#### [Task data]
- - - - - - -
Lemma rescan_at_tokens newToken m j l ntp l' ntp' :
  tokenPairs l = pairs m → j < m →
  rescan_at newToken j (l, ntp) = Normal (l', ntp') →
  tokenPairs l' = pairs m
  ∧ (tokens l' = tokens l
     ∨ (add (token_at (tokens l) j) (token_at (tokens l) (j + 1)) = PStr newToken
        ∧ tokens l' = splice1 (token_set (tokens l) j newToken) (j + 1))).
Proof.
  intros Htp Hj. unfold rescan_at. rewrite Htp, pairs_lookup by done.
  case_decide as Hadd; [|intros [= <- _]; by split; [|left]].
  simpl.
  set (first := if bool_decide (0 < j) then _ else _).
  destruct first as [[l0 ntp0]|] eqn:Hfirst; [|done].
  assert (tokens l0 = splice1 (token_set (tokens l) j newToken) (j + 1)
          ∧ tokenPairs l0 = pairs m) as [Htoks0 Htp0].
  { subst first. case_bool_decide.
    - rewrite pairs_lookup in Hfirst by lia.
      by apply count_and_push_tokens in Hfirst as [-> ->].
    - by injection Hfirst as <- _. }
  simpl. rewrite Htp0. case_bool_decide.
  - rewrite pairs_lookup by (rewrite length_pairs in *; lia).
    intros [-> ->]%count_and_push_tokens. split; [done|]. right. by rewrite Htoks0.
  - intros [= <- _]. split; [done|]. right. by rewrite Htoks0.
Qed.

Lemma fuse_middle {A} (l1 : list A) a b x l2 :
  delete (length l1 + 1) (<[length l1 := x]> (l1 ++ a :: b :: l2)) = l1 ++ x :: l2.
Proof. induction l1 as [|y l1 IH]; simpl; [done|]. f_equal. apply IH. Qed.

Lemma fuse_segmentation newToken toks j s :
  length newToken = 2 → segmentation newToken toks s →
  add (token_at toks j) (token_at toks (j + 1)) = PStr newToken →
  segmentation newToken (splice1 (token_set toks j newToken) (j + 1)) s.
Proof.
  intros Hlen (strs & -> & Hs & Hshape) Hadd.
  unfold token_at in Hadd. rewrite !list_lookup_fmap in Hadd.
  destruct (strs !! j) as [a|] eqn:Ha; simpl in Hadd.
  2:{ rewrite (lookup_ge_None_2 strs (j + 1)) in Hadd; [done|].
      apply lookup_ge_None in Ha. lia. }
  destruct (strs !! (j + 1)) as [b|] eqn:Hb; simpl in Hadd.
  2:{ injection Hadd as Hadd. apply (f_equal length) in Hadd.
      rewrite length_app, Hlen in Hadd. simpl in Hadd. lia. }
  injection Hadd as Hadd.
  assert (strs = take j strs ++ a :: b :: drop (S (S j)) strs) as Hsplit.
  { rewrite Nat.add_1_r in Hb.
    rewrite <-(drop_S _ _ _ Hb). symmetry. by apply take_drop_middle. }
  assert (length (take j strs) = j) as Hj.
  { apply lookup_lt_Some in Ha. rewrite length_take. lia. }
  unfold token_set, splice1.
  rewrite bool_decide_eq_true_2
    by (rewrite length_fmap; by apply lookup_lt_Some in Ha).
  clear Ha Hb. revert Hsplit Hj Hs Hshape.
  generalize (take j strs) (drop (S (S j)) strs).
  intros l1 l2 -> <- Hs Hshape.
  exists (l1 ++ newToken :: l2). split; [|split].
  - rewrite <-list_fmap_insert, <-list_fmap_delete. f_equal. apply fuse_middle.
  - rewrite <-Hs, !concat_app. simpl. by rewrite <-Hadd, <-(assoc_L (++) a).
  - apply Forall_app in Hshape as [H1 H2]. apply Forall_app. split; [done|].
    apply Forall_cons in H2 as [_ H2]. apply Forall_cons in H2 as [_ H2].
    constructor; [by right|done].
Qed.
- - - - - - -
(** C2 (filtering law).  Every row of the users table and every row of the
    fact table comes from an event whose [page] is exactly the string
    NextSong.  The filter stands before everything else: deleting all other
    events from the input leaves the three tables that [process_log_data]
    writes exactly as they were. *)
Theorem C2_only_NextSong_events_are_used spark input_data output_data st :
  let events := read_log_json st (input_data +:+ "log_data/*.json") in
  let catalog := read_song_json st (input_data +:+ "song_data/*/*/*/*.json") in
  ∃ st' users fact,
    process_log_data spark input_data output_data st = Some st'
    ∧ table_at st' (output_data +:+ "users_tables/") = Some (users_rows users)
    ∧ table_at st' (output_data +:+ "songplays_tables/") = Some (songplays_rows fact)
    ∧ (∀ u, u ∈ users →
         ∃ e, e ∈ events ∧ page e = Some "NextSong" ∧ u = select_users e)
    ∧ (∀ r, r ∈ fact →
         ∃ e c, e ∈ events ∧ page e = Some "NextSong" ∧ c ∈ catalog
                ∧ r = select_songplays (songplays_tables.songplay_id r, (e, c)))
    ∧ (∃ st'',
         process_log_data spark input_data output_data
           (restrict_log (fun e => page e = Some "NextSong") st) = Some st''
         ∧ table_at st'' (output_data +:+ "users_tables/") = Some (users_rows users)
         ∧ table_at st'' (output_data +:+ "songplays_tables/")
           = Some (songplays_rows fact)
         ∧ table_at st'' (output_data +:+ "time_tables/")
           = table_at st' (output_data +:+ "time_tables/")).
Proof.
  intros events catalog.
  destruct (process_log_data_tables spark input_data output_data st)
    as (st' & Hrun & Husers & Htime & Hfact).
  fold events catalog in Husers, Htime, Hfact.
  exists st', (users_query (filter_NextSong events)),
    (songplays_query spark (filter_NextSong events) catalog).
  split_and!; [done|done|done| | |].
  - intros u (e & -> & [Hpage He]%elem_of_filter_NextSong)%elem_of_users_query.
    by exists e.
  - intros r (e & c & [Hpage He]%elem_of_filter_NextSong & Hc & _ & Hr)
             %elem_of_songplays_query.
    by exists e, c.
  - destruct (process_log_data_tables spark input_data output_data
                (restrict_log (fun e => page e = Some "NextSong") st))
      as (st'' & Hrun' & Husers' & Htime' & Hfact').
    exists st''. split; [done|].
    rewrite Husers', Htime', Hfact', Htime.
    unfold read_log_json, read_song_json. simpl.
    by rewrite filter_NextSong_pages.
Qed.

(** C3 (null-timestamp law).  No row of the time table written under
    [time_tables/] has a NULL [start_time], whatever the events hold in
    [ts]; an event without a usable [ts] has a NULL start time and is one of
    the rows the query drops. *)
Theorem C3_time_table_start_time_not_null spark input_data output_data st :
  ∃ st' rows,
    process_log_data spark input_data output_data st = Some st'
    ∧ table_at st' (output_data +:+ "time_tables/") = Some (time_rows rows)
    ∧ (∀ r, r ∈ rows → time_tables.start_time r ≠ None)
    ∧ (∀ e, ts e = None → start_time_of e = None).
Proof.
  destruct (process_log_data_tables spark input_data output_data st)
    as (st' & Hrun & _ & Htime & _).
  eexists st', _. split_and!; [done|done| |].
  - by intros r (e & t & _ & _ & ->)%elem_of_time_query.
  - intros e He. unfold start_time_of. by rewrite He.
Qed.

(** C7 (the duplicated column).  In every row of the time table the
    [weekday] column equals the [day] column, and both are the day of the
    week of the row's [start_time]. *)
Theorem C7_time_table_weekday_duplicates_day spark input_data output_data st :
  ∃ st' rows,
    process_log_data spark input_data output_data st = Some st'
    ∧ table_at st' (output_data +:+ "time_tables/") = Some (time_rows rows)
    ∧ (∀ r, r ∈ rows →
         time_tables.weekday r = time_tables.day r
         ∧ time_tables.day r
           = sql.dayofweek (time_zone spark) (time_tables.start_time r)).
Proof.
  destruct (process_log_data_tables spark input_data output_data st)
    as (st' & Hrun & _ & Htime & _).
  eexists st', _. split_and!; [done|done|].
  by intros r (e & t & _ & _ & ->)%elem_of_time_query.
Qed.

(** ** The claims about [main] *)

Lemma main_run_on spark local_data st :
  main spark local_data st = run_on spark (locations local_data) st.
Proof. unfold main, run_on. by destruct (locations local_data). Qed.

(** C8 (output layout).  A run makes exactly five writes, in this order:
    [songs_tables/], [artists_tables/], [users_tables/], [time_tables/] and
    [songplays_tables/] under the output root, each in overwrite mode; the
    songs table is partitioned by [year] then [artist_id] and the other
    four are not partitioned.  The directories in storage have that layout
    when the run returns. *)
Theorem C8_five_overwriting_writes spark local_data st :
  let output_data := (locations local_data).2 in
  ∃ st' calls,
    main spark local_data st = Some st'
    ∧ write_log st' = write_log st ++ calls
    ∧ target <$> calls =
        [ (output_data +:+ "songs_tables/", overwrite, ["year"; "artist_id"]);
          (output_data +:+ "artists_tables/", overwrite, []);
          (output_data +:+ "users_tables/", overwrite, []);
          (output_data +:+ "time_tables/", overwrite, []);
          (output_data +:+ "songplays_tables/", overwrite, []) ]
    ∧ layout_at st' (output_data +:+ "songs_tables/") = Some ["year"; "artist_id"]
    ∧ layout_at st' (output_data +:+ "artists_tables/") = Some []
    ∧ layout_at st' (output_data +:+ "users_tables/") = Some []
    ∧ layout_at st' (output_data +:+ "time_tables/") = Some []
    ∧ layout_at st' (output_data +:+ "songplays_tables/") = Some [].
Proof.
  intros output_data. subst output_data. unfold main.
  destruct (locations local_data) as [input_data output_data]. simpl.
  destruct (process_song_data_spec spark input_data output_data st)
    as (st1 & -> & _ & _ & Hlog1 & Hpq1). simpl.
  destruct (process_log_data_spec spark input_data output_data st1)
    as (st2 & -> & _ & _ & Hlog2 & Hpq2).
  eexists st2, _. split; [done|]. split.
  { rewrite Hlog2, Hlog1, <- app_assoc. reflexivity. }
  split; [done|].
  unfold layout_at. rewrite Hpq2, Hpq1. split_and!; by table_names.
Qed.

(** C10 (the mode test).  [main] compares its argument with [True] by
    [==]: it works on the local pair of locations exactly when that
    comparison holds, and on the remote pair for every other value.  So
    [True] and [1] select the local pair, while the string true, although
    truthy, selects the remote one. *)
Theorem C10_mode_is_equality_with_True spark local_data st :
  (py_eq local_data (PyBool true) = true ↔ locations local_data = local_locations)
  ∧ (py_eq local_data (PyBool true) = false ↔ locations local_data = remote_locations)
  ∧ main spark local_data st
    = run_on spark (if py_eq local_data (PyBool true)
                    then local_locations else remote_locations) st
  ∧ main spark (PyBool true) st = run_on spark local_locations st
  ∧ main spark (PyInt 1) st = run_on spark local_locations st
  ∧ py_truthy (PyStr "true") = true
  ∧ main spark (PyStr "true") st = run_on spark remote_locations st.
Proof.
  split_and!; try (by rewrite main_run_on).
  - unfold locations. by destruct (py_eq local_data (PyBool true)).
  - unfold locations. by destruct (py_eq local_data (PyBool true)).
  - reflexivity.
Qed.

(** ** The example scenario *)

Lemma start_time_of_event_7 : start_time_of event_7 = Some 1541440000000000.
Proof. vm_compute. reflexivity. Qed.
- - - - - - -
#### [What you are asked to do]
The reply should consist solely of the lines above from the one that has "l' = tokens l" through the one that has "delete (length l1", reproduced exactly.

#### [Written response]
  ∧ (tokens l' = tokens l
     ∨ (add (token_at (tokens l) j) (token_at (tokens l) (j + 1)) = PStr newToken
        ∧ tokens l' = splice1 (token_set (tokens l) j newToken) (j + 1))).
Proof.
  intros Htp Hj. unfold rescan_at. rewrite Htp, pairs_lookup by done.
  case_decide as Hadd; [|intros [= <- _]; by split; [|left]].
  simpl.
  set (first := if bool_decide (0 < j) then _ else _).
  destruct first as [[l0 ntp0]|] eqn:Hfirst; [|done].
  assert (tokens l0 = splice1 (token_set (tokens l) j newToken) (j + 1)
          ∧ tokenPairs l0 = pairs m) as [Htoks0 Htp0].
  { subst first. case_bool_decide.
    - rewrite pairs_lookup in Hfirst by lia.
      by apply count_and_push_tokens in Hfirst as [-> ->].
    - by injection Hfirst as <- _. }
  simpl. rewrite Htp0. case_bool_decide.
  - rewrite pairs_lookup by (rewrite length_pairs in *; lia).
    intros [-> ->]%count_and_push_tokens. split; [done|]. right. by rewrite Htoks0.
  - intros [= <- _]. split; [done|]. right. by rewrite Htoks0.
Qed.

Lemma fuse_middle {A} (l1 : list A) a b x l2 :
  delete (length l1 + 1) (<[length l1 := x]> (l1 ++ a :: b :: l2)) = l1 ++ x :: l2.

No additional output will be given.